Johan Knutson (28 September 1816, Allerum - 13 September 1899, Helsinki) was a Swedish-born Finnish landscape painter.

== Life and work ==
He studied in Copenhagen in 1838, then in the lithography department at the Royal Swedish Academy of Fine Arts from 1839 to 1840. Upon graduating, at the age of twenty-four, he moved to Finland. There, he became a member of the Suomen Taiteilijaseura (Artists' Assoaciation) and taught drawing at a school in Porvoo from 1844 to 1890. There, he became a friend of Johan Ludvig Runeberg, and was influenced by his poetry.
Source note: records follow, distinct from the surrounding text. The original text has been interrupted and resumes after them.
(** Loading the kernel reserves its place. *)
Lemma load_stage st M f data : let i := images st in let o := os i in
  i_comp o = IH_COMP_NONE -> i_load o = h_load f -> image_len o = Z.of_nat (length data) -> legacy_hdr_valid i <> 0 ->
  bytes_at (b_mem st) (image_start o) data -> data <> [] -> Z.of_nat (length data) <= CONFIG_SYS_BOOTM_LEN ->
  h_load f + Z.of_nat (length data) <= i_start o \/ i_end o <= h_load f ->
  allocated (b_mem st) (h_load f) (Z.of_nat (length data)) -> 0 <= h_load f ->
  h_load f + Z.of_nat (length data) <= stack_base -> allocated (b_mem st) copy_addr 64 ->
  block_ok (p_base stack_block) (p_size stack_block) ->
  wf_region (memory (images_lmb i)) [ram_block M] -> wf_region (reserved (images_lmb i)) [stack_block] ->
  exists m' res' rl, load_state st = Some (0, false, mk_b m' (b_gd st) (set_lmb (mk_lmb (memory (images_lmb i)) res') i)) /\
    copied (b_mem st) m' (h_load f) (image_start o) (Z.of_nat (length data)) /\
    wf_region res' rl /\ (forall p, covered rl p <-> covered [kernel_block f data; stack_block] p) /\
    (length rl < 8)%nat.
Proof using.
  intros i o Hcomp Hload Hlen Hleg Hb Hne Hfit Hdis Hal H0 Hbelow Hcopy Hs Hml Hrl.
  assert (Hn : 0 < Z.of_nat (length data)) by (destruct data; [done|cbn; lia]). destruct Hs as (Hs0 & Hs1 & Hs2).
  change (p_base stack_block) with stack_base in *.
  destruct (load_os_plain (b_mem st) i data) as (m' & Hl & Hc); fold o; rewrite ?Hload; try done; try lia.
  fold o in Hl, Hc. rewrite Hload in Hl, Hc. unfold overwrites in Hl. rewrite Hload, Hlen in Hl.
  assert (E : negb (h_load f =? image_start o) && (h_load f <? i_end o) && (h_load f + Z.of_nat (length data) >? i_start o) = false).
  { rewrite Z.gtb_ltb. destruct (Z.ltb_spec (h_load f) (i_end o)), (Z.ltb_spec (i_start o) (h_load f + Z.of_nat (length data)));
      rewrite ?andb_false_r; try done; lia. }
  rewrite E in Hl. unfold load_state, lmb_reserve. fold i. rewrite Hl. cbn [mbind option_bind images].
  fold o. rewrite Hload. replace (u32 (h_load f + _ - h_load f)) with (Z.of_nat (length data)) by (rewrite u32_small; lia). ceval.
  assert (Hbk : block_ok (h_load f) (Z.of_nat (length data))) by (unfold block_ok; lia).
  destruct (add_region_spec _ _ (h_load f) (Z.of_nat (length data)) Hrl Hbk)
    as [(rl & ret & res' & Ha & -> & Hr)|[_ ?]]; [|cbn [mbind option_bind]|done].
  { intros p Hp Hcv. unfold covered in Hcv. rewrite Exists_cons, Exists_nil in Hcv. unfold in_block, in_prop in *. 
    destruct Hcv as [[? _]|[]]. unfold stack_block in *. cbn [p_base] in *. lia. }
  destruct Hrl as [_ Hch]. eexists m', res', rl. split; [done|]. split; [done|].
  split; [split; [done|by eapply added_chain]|]. split.
  - intros p. rewrite (added_covered _ _ _ _ _ p Hbk Hch Ha), !covered_cons. unfold in_block, in_prop, kernel_block, p_end. cbn. tauto.
  - clear -Ha. inversion Ha as [|pre x post ? ? E|pre z post ? ? E|pre x z post ? ? E|pre post ? ? ? E]; subst;
      apply (f_equal length) in E; rewrite !length_app in *; cbn in *; lia.
Qed.

Lemma flag_of states b : Z.land states 0x3f = 0x1f -> Z.land 0x3f b = b -> has_flag states b = has_flag 0x1f b.
Proof using. intros Hs Hb. unfold has_flag. rewrite <-Hb at 1. by rewrite Z.land_assoc, Hs. Qed.

Lemma plain_var s : forallb (fun c => (0 <? c) && (c <? 256)) (str s) && negb (deref (str s) =? 45) &&
  bool_decide (find_chr 61 (str s) = None) = true -> plain_name (str s).
Proof using.
  intros H. apply andb_prop in H as [H H3]. apply andb_prop in H as [H1 H2]. split; [by apply str_chars|].
  split; [|by apply bool_decide_eq_true in H3]. by apply negb_true_iff, Z.eqb_neq in H2.
Qed.

(** Setting one of the variables that are not read for the boot. *)
Lemma setenv_other gd M k name v : EnvRoom gd M k -> 0 < k -> plain_name name -> v <> [] ->
  exists r gd' M', setenv gd name (Some v) = Some (r, gd') /\ EnvRoom gd' M' (k - 1) /\
    (forall key, key <> name -> M' !! key = M !! key).
Proof using Hdup Hmalloc HOk.
  intros HR Hk Hn Hv. destruct (setenv_room gd M k name v Hdup Hmalloc HR Hk Hn Hv) as (r & gd' & M' & Hs & HR' & HM).
  exists r, gd', M'. split; [done|]. split; [done|]. intros key Hkey. destruct HM as [->| ->]; [done|].
  by rewrite lookup_insert_ne.
Qed.

Lemma other_stage st M k ka ra f data rf rdata local d :
  os (images st) = found_os (hex_of ka) f data d data -> legacy_hdr_valid (images st) = 1 ->
  h_type f = IH_TYPE_KERNEL -> h_os f = IH_OS_LINUX -> h_magic f = IH_MAGIC ->
  image_at (b_mem st) (hex_of ka) f data -> bytes_at (b_mem st) copy_addr (encode f) ->
  strcmp_l ra (str "-") <> 0 -> ramdisk_image (b_mem st) (hex_of ra) rf rdata ->
  EnvRoom (b_gd st) M k -> 0 < k -> length local = 22%nat ->
  exists gd' M', bootm_find_other local [ka; ra] st = Some (0, mk_b (b_mem st) gd' (set_ft 0 0
      (set_rd (hex_of ra + 64) (hex_of ra + 64 + Z.of_nat (length rdata)) (images st)))) /\
    EnvRoom gd' M' (k - 1) /\ (forall key, key <> str "fdtaddr" -> M' !! key = M !! key).
Proof using Hdup Hmalloc HOk.
  intros Ho Hv Ht Hos Hm I Hb Hd R HR Hk Hl.
  destruct (setenv_other (b_gd st) M k (str "fdtaddr") (digit_text 0 10 0)) as (r & gd' & M' & Hs & HR' & HM); try done.
  { by apply plain_var. }
  exists gd', M'. split; [|done]. unfold bootm_find_other. rewrite Ho. unfold found_os at 1 2 3 4 5. cbn [i_type i_os].
  rewrite Ht, Hos. ceval. unfold bootm_find_ramdisk_fdt. rewrite (ramdisk_stage st [ka; ra] ra rf rdata) by done.
  cbn [mbind option_bind]. ceval. unfold bootm_find_fdt. cbn [b_mem images].
  rewrite (no_fdt_stage _ [ka; ra] _ f data); try done; [|by apply I|by rewrite Ht|by cbn; rewrite Ho].
  cbn [mbind option_bind b_gd]. ceval. unfold set_working_fdt_addr. rewrite setenv_ulong_text by (lia || done).
  rewrite Hs. done.
Qed.

(** Placing the ramdisk, in the memory the loaded kernel leaves. *)
Lemma ramdisk_stage_placed st M rl c : let i := images st in
  EnvRoom (b_gd st) M 2 -> wf_region (memory (images_lmb i)) [ram_block M] -> wf_region (reserved (images_lmb i)) rl ->
  (length rl < 8)%nat -> rd_end i = rd_start i + Z.of_nat (length c) -> 0 < rd_start i ->
  rd_start i + Z.of_nat (length c) < 2 ^ 32 -> bytes_at (b_mem st) (rd_start i) c -> c <> [] ->
  ~ initrd_in_place M -> max_ok (initrd_limit M) (Z.of_nat (length c)) -> ram_present (b_mem st) [ram_block M] ->
  (exists p, placeable [ram_block M] rl (Z.of_nat (length c)) 0x1000 (initrd_limit M) p) ->
  exists m' gd' s l', ramdisk_state de st = Some (0, mk_b m' gd' (set_initrd s (s + Z.of_nat (length c)) l' i)) /\
    placeable [ram_block M] rl (Z.of_nat (length c)) 0x1000 (initrd_limit M) s /\
    copied (b_mem st) m' s (rd_start i) (Z.of_nat (length c)).
Proof using Hdup Hmalloc HOk.
  intros i HR Hml Hrl H8 Hre H0 Htop Hb Hne Hin Hmax Hram [p Hp]. unfold ramdisk_state. fold i. rewrite Hre.
  replace (u32 (rd_start i + _ - rd_start i)) with (Z.of_nat (length c)) by (rewrite u32_small; lia).
  destruct (ramdisk_placed de (b_gd st) M (room_rep _ _ _ HR) (b_mem st) (images_lmb i) [ram_block M] rl (rd_start i) c
    Hml Hrl H0 Hb Htop (initrd_end i) Hin Hne Hmax Hram) as (ret & s & e & m' & res' & -> & [(-> & Hs & _ & -> & Hc)|(-> & _ & Hno)]).
  2:{ exfalso. destruct Hno as [Hno|Hcnt]; [by apply (Hno p)|].
      destruct Hrl as [[_ [(_ & E & _)|(_ & E & _)]] _]; unfold MAX_LMB_REGIONS in *; lia. }
  cbn [mbind option_bind]. ceval.
  assert (Hrange : 0 <= s /\ s + Z.of_nat (length c) < 2 ^ 32).
  { apply Exists_exists in Hs as (x & Hx & ? & _ & Hw & _). destruct Hml as [_ Hch].
    destruct (chain_below_hi _ _ x Hch Hx) as (_ & _ & _ & ?). unfold window in Hw. zcase_in Hw; lia. }
  rewrite setenv_hex_text by lia.
  destruct (setenv_other (b_gd st) M 2 (str "initrd_start") (digit_text SMALL 16 s)) as (r1 & gd1 & M1 & -> & HR1 & _); try done.
  { by apply plain_var. }
  { apply digit_text_nonempty; lia. }
  cbn [mbind option_bind]. rewrite setenv_hex_text by lia.
  destruct (setenv_other gd1 M1 1 (str "initrd_end") (digit_text SMALL 16 (s + Z.of_nat (length c)))) as (r2 & gd2 & M2 & -> & _); try done.
  { by apply plain_var. }
  { apply digit_text_nonempty; lia. }
  cbn [mbind option_bind]. eexists m', gd2, s, _. by split.
Qed.

(** The variables the boot depends on are not among those it sets. *)
Lemma boot_vars M M' : (forall key, key <> str "fdtaddr" -> M' !! key = M !! key) ->
  bootm_low_of M' = bootm_low_of M /\ bootm_size_of M' = bootm_size_of M /\ initrd_limit M' = initrd_limit M /\
  (initrd_in_place M' -> initrd_in_place M).
Proof using.
  intros H. unfold bootm_low_of, bootm_size_of, initrd_limit, initrd_in_place. rewrite !H by done. done.
Qed.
In the early 1840s, he depicted street life in Helsinki in humorous graphic sheets, the continued publication of which was, however, banned by the Police Commissioner. From 1845 to 1852, he was involved in illustrating Finland framstäldt i teckningar (Finland Depicted in Drawings), with text by Zachris Topelius. He created a total of 48 landscape images for the book. His drawings were also included in several booklets, known collectively as En resa i Finland (Travelling in Finland); published from 1872 to 1874.

He had his first solo exhibit in 1858. He also participated in exhibitions in Sweden; notably the General Industrial Exposition of Stockholm (1866).

His works may be seen at the Turku Art Museum, Tampere Art Museum, Cygnaeus Gallery, Helsinki City Museum, Porvoo Town Hall and the National Museum of Finland.